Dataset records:
+---+

(** C8. The filters [list_issues] collects are one clause for each given
    option among status, project, priority, label and assignee, in this
    order; with none given the query carries no filter at all, otherwise it
    carries the clauses, comma separated, inside one [filter: { ... }]
    object; the limit is the [first:] argument of the call; and this query
    is the one request the operation sends. *)
Theorem list_query_filters (status project priority label assignee : option string)
    (limit : Z) (w : World) (t : Trace) :
  let filters := expected_filters status project priority label assignee in
  list_filters status project priority label assignee w t = (Ret filters, t) ∧
  length filters = count_given [status; project; priority; label; assignee] ∧
  (filters = [] → filter_clause_of filters = "") ∧
  (filters ≠ [] →
     filter_clause_of filters = ", filter: { " +:+ PyStr.join ", " filters +:+ " }") ∧
  (∀ team_id, ∃ before after,
     list_query team_id limit (filter_clause_of filters)
     = before +:+ issues_call limit (filter_clause_of filters) +:+ after) ∧
  (∀ creds team_id key,
     fs w (CREDENTIALS_FILE w) = Some (Doc creds) →
     Py.item creds "team_id" = Ret team_id →
     Py.item creds "api_key" = Ret key →
     posts (list_issues status project priority label assignee limit w t).2
     = posts t ++ [request_of (list_query team_id limit (filter_clause_of filters))
                     None key]).
Proof.
  intros filters.
  assert (Hrun : list_filters status project priority label assignee w t
                 = (Ret filters, t)).
  { unfold list_filters.
    rewrite (bind_ret _ _ _ _ _ _
               (field_if_run status _ (name_clause "state") _ w t (λ _, eq_refl))).
    rewrite (bind_ret _ _ _ _ _ _
               (field_if_run project _ (name_clause "project") _ w t (λ _, eq_refl))).
    rewrite (bind_ret _ _ _ _ _ _
               (field_if_run priority _ priority_clause _ w t (λ _, eq_refl))).
    rewrite (bind_ret _ _ _ _ _ _
               (field_if_run label _ (name_clause "labels") _ w t (λ _, eq_refl))).
    rewrite (bind_ret _ _ _ _ _ _
               (field_if_run assignee _ (name_clause "assignee") _ w t (λ _, eq_refl))).
    subst filters. unfold expected_filters. cbn [app].
    by rewrite <- !app_assoc. }
  split; [exact Hrun |].
  split.
  { subst filters. unfold expected_filters, count_given.
    rewrite !length_app, !clause_for_length.
    cbn [filter list_filter].
    repeat case_decide;
      repeat match goal with
             | Hg : given ?a = true |- _ => rewrite Hg
             | Hg : given ?a ≠ true |- _ => apply not_true_is_false in Hg; rewrite Hg
             end; reflexivity. }
  split; [by intros -> |].
  split.
  { intros Hne.
    assert (Htruthy : Forall (λ c, PyStr.truthy c = true) filters).
    { subst filters. unfold expected_filters.
      repeat apply Forall_app_2; apply clause_for_truthy; intros s; reflexivity. }
    destruct filters as [| f fs']; [done |].
    unfold filter_clause_of.
    by rewrite (join_truthy ", " f fs' (Forall_inv Htruthy)). }
  split.
  { intros team_id.
    exists (unlines [""; "    {";
                     "        team(id: " +:+ quoted (Py.str team_id) +:+ ") {"]
            +:+ String PyStr.nl "            ").
    eexists.
    unfold list_query, issues_call, unlines. cbn [PyStr.join].
    rewrite !string_app_assoc. cbn [String.app]. reflexivity. }
  intros creds team_id key Hfs Hteam Hkey.
  unfold list_issues.
  rewrite (bind_ret _ _ _ _ _ _ (get_team_id_found w t creds team_id Hfs Hteam)).
  rewrite (bind_ret _ _ _ _ _ _ Hrun).
  rewrite quiet_after.
  - by apply execute_query_posts_found with creds.
  - intros result. walk.
Qed.

End ListQuery.

Lemma list_query_filters_witness :
  fs (Example.always (Body JNull)) (CREDENTIALS_FILE (Example.always (Body JNull)))
    = Some (Doc Example.creds) ∧
  Py.item Example.creds "team_id" = Ret (JStr "team-1") ∧
  Py.item Example.creds "api_key" = Ret Example.key ∧
  expected_filters (Some "Todo") None (Some "high") None None ≠ [] ∧
  posts (@list_issues example_runtime (Some "Todo") None (Some "high") None None
           10 (Example.always (Body JNull)) start).2
  = posts start
    ++ [request_of
          (@list_query example_runtime (JStr "team-1") 10
             (", filter: { "
              +:+ PyStr.join ", "
                    (expected_filters (Some "Todo") None (Some "high") None None)
              +:+ " }"))
          None Example.key].
Proof.
  pose proof (@list_query_filters example_runtime (Some "Todo") None
                (Some "high") None None 10 (Example.always (Body JNull)) start)
    as (_ & _ & _ & Hclause & _ & Hposts).
  assert (Hne : expected_filters (Some "Todo") None (Some "high") None None ≠ [])
    by discriminate.
  split; [reflexivity |]. split; [reflexivity |]. split; [reflexivity |].
  split; [exact Hne |].
  rewrite <- (Hclause Hne).
  exact (Hposts Example.creds (JStr "team-1") Example.key eq_refl eq_refl eq_refl).
Defined.

(* ===================================================================== *)
(** * Priorities on display *)
(* ===================================================================== *)

Lemma PRIORITY_DISPLAY_get_none (v : json) :
  hashable v → outside_0_4 v → PRIORITY_DISPLAY_get v = Ret "none".
Proof.
  intros Hh Ho. destruct v as [| b | n | s | xs | items]; try done; cbn.
  - destruct (Ho _ eq_refl); destruct b; lia.
  - rewrite PRIORITY_DISPLAY_lookup. pose proof (Ho n eq_refl) as Hn.
    destruct (Z.eqb_spec n 0); [lia |]. destruct (Z.eqb_spec n 1); [lia |].
    destruct (Z.eqb_spec n 2); [lia |]. destruct (Z.eqb_spec n 3); [lia |].
    destruct (Z.eqb_spec n 4); [lia |]. reflexivity.
Qed.

Lemma PRIORITY_DISPLAY_get_total (v : json) :
  hashable v → ∃ label, PRIORITY_DISPLAY_get v = Ret label ∧ label ∈ PRIORITY_LABELS.
Proof.
  intros Hh. unfold PRIORITY_LABELS.
  destruct v as [| b | n | s | xs | items]; try done; cbn;
    try (exists "none"; split; [reflexivity | set_solver]).
  - destruct b; eexists; (split; [vm_compute; reflexivity | set_solver]).
  - rewrite PRIORITY_DISPLAY_lookup.
    destruct (n =? 0); [eexists; split; [reflexivity | set_solver] |].
    destruct (n =? 1); [eexists; split; [reflexivity | set_solver] |].
    destruct (n =? 2); [eexists; split; [reflexivity | set_solver] |].
    destruct (n =? 3); [eexists; split; [reflexivity | set_solver] |].
    destruct (n =? 4); [eexists; split; [reflexivity | set_solver] |].
    exists "none". split; [reflexivity | set_solver].
Qed.

Lemma lookup_app_l k v (output extra : list (string * json)) :
  Py.lookup k output = Some v → Py.lookup k (output ++ extra) = Some v.
Proof.
  induction output as [| [k' v'] output IH]; [discriminate |].
  cbn. by case_match.
Qed.

Ltac step H :=
  let a := fresh "v" in
  let t1 := fresh "t" in
  let Hm := fresh "Hm" in
  apply bind_ret_inv in H as (a & t1 & Hm & H);
  try match type of Hm with
      | ?m ?w ?t0 = _ =>
          assert (t1 = t0) as ->
            by (eapply silent_ret_inv; [| exact Hm]; eauto with runs)
      end.

Lemma copy_sub_extends issue key sub out_key :
  extends (copy_sub issue key sub out_key) id.
Proof.
  intros output w t a t' Hrun.
  split; [eapply silent_ret_inv; [| exact Hrun]; eauto with runs |].
  unfold copy_sub in Hrun. step Hrun. case_match.
  - do 2 step Hrun. injection Hrun as <- _. by eexists.
  - injection Hrun as <- _. exists []. by rewrite app_nil_r.
Qed.

Lemma copy_labels_extends issue : extends (copy_labels issue) id.
Proof.
  intros output w t a t' Hrun.
  split; [eapply silent_ret_inv; [| exact Hrun]; eauto with runs |].
  unfold copy_labels in Hrun. do 2 step Hrun. case_match.
  - do 4 step Hrun. injection Hrun as <- _. by eexists.
  - injection Hrun as <- _. exists []. by rewrite app_nil_r.
Qed.

Lemma copy_parent_extends issue : extends (copy_parent issue) id.
Proof.
  intros output w t a t' Hrun.
  split; [eapply silent_ret_inv; [| exact Hrun]; eauto with runs |].
  unfold copy_parent in Hrun. step Hrun. case_match.
  - do 4 step Hrun. injection Hrun as <- _. by eexists.
  - injection Hrun as <- _. exists []. by rewrite app_nil_r.
Qed.

Lemma copy_children_extends issue : extends (copy_children issue) id.
Proof.
  intros output w t a t' Hrun.
  split; [eapply silent_ret_inv; [| exact Hrun]; eauto with runs |].
  unfold copy_children in Hrun. do 2 step Hrun. case_match.
  - do 4 step Hrun. injection Hrun as <- _. by eexists.
  - injection Hrun as <- _. exists []. by rewrite app_nil_r.
Qed.

Lemma copy_due_date_extends issue : extends (copy_due_date issue) id.
Proof.
  intros output w t a t' Hrun.
  split; [eapply silent_ret_inv; [| exact Hrun]; eauto with runs |].
  unfold copy_due_date in Hrun. step Hrun. case_match.
  - step Hrun. injection Hrun as <- _. by eexists.
  - injection Hrun as <- _. exists []. by rewrite app_nil_r.
Qed.

Lemma priority_of_none (issue v : json) w t :
  Py.get issue "priority" JNull = Ret v → hashable v → outside_0_4 v →
  priority_of issue w t = (Ret (JStr "none"), t).
Proof.
  intros Hget Hh Ho. unfold priority_of, jget.
  rewrite bind_run. unfold lift at 1. rewrite Hget.
  rewrite bind_run. unfold lift at 1.
  by rewrite (PRIORITY_DISPLAY_get_none v Hh Ho).
Qed.

(** One more [copy_...] step of a run that returns. *)
Ltac grow H :=
  let o := fresh "output" in
  let t1 := fresh "t" in
  let Hm := fresh "Hm" in
  let e := fresh "extra" in
  apply bind_ret_inv in H as (o & t1 & Hm & H);
  first [ apply copy_sub_extends in Hm as [-> [e Hm]]
        | apply copy_parent_extends in Hm as [-> [e Hm]]
        | apply copy_children_extends in Hm as [-> [e Hm]]
        | apply copy_labels_extends in Hm as [-> [e Hm]]
        | apply copy_due_date_extends in Hm as [-> [e Hm]] ];
  unfold id in Hm; subst o.

(** The step that read the priority read ["none"]. *)
Ltac use_none Hnone :=
  match goal with
  | Hp : priority_of _ _ _ = _ |- _ => rewrite Hnone in Hp; injection Hp as <-
  end.

Lemma print_json_inv doc w t u t' :
  print_json doc w t = (Ret u, t') → stdout t' = stdout t ++ [doc].
Proof. intros [= _ <-]. reflexivity. Qed.

(** C9. A priority that is absent, [null], a string, or an integer other
    than 0..4 is shown as ["none"]: by the display map itself, in every
    entry [list_issues] prints, in the document [get_issue] prints and in the
    report [update_issue] prints; and the display map with its default gives
    a label for every value that can be looked up. *)
Theorem priority_displayed_none (issue v : json) :
  Py.get issue "priority" JNull = Ret v → hashable v → outside_0_4 v →
  PRIORITY_DISPLAY_get v = Ret "none" ∧
  (∀ w t j t', list_item issue w t = (Ret j, t') →
     Py.item j "priority" = Ret (JStr "none")) ∧
  (∀ w t t', issue_report issue w t = (Ret tt, t') →
     ∃ doc, stdout t' = stdout t ++ [doc] ∧ Py.item doc "priority" = Ret (JStr "none")) ∧
  (∀ result update_data w t t',
     Py.get result "issueUpdate" (JObj []) = Ret update_data →
     Py.get update_data "issue" (JObj []) = Ret issue →
     update_report result w t = (Ret tt, t') →
     ∃ doc, stdout t' = stdout t ++ [doc] ∧ Py.item doc "priority" = Ret (JStr "none")) ∧
  (∀ v', hashable v' →
     ∃ label, PRIORITY_DISPLAY_get v' = Ret label ∧ label ∈ PRIORITY_LABELS).
Proof.
  intros Hget Hh Ho.
  pose proof (λ w t, priority_of_none issue v w t Hget Hh Ho) as Hnone.
  split; [by apply PRIORITY_DISPLAY_get_none |].
  split; [| split; [| split; [| exact PRIORITY_DISPLAY_get_total]]].
  - intros w t j t' Hrun. unfold list_item in Hrun.
    do 5 step Hrun. use_none Hnone.
    do 5 grow Hrun. injection Hrun as <- _. reflexivity.
  - intros w t t' Hrun. unfold issue_report in Hrun.
    do 10 step Hrun. use_none Hnone.
    do 4 grow Hrun. do 4 step Hrun.
    apply print_json_inv in Hrun. eexists. split; [exact Hrun |]. reflexivity.
  - intros result update_data w t t' Hud Hissue Hrun. unfold update_report, jget_or in Hrun.
    rewrite bind_run in Hrun. unfold lift at 1 in Hrun. rewrite Hud in Hrun.
    step Hrun. revert Hrun. case_match; intros Hrun.
    + rewrite bind_run in Hrun. unfold lift at 1 in Hrun. rewrite Hissue in Hrun.
      do 5 step Hrun. use_none Hnone.
      do 5 grow Hrun.
      apply print_json_inv in Hrun. eexists. split; [exact Hrun |]. reflexivity.
    + unfold failure in Hrun. step Hrun. discriminate.
Qed.

Lemma priority_displayed_none_witness :
  Py.get unprioritised "priority" JNull = Ret JNull ∧
  hashable JNull ∧ outside_0_4 JNull ∧
  list_item unprioritised Example.bare start = (Ret unprioritised_item, start) ∧
  Py.item unprioritised_item "priority" = Ret (JStr "none").
Proof.
  assert (Ho : outside_0_4 JNull) by (intros n Hn; discriminate Hn).
  assert (Hrun : list_item unprioritised Example.bare start
                 = (Ret unprioritised_item, start)) by (vm_compute; reflexivity).
  split; [reflexivity |]. split; [exact I |]. split; [exact Ho |].
  split; [exact Hrun |].
  exact (proj1 (proj2 (priority_displayed_none unprioritised JNull eq_refl I Ho))
           Example.bare start unprioritised_item start Hrun).
Defined.
(** X18. On a well-formed, levelled store [Union] returns, and afterwards the
    receiver has a child under the name of every child of the source. *)
Theorem Union_covers_source lv L (h : heap) r s ndr sds :
  good lv L h -> h !! r = Some ndr -> h !! s = Some sds -> lv r = lv s ->
  exists h',
    Union (S (L - lv s)) (Some r) (Some s) h = Ok (tt, h')
    /\ forall c cn, In (Some c) (elems (Children sds)) -> h !! c = Some cn ->
                    HasChild h' (Some r) (GetName cn) = Ok true.
Proof.
  intros Hg Hr Hs Hlv.
  destruct (Union_total lv L (S (L - lv s)) h r s ndr sds Hg Hr Hs Hlv)
    as (h' & E & (Hwf' & _) & _); [lia|].
  exists h'. split; [exact E|]. intros c cn Hin Hc.
  apply hasNamed_HasChild; [exact Hwf'|].
  cbn [Union] in E. inv_read E nd h0 Hnd.
  apply bind_inv in E. destruct E as (u0 & h0 & E0 & E).
  assert (G0 : grows h h0).
  { destruct (Nat.eqb (len (GetContent nd)) 0).
    - inv_read E0 sd h2 Hsd. eapply SetContent_grows. exact E0.
    - injection E0 as _ <-. apply grows_refl. }
  inv_read E sd0 h2 Hsd0.
  destruct (grows_deref h h0 (Some c) cn G0 (deref_ok _ _ _ Hc)) as (cn0 & Hc0 & Hn0).
  rewrite <- Hn0.
  apply (forM_covers (UnionChild (Union (L - lv s)) (Some r)) (fun _ => True) r)
    with (cs := elems (Children sd0)) (h := h0) (u := tt) (c := Some c);
    [| |exact E| |exact Hc0|exact I].
  - intros c1 h1 u1 h2. apply UnionChild_grows. apply Union_grows.
  - intros c1 h1 u1 h2 cn1 E1 Hc1 _. eapply UnionChild_covers; eassumption.
  - destruct G0 as [_ G0]. destruct (G0 s sds Hs) as (sd' & Hs' & _ & _ & _ & _ & more & Hk).
    apply deref_inv in Hsd0. destruct Hsd0 as (s' & Es & Hs0). injection Es as <-.
    rewrite Hs' in Hs0. injection Hs0 as <-.
    rewrite Hk. apply in_or_app. left. exact Hin.
Qed.

Lemma Union_covers_source_witness :
  exists h',
    Union 3 (Some 0) (Some 4) unionStore = Ok (tt, h')
    /\ forall c cn, In (Some c) [Some 5; Some 6] -> unionStore !! c = Some cn ->
                    HasChild h' (Some 0) (GetName cn) = Ok true.
Proof.
  exact (Union_covers_source (fun a => nth a [0; 1; 2; 1; 0; 1; 1; 2] 0) 2
           unionStore 0 4
           (mkNode None "base" noName [] "" (Some [Some 1; Some 3]))
           (mkNode None "src" noName [] "" (Some [Some 5; Some 6]))
           unionStore_good eq_refl eq_refl eq_refl).
Defined.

+---+

Your job is to print exactly the lines that run from the top of the entries through the line with "list_filters status project priority label assignee w t = (Ret", and no others.

(** C8. The filters [list_issues] collects are one clause for each given
    option among status, project, priority, label and assignee, in this
    order; with none given the query carries no filter at all, otherwise it
    carries the clauses, comma separated, inside one [filter: { ... }]
    object; the limit is the [first:] argument of the call; and this query
    is the one request the operation sends. *)
Theorem list_query_filters (status project priority label assignee : option string)
    (limit : Z) (w : World) (t : Trace) :
  let filters := expected_filters status project priority label assignee in
  list_filters status project priority label assignee w t = (Ret filters, t) ∧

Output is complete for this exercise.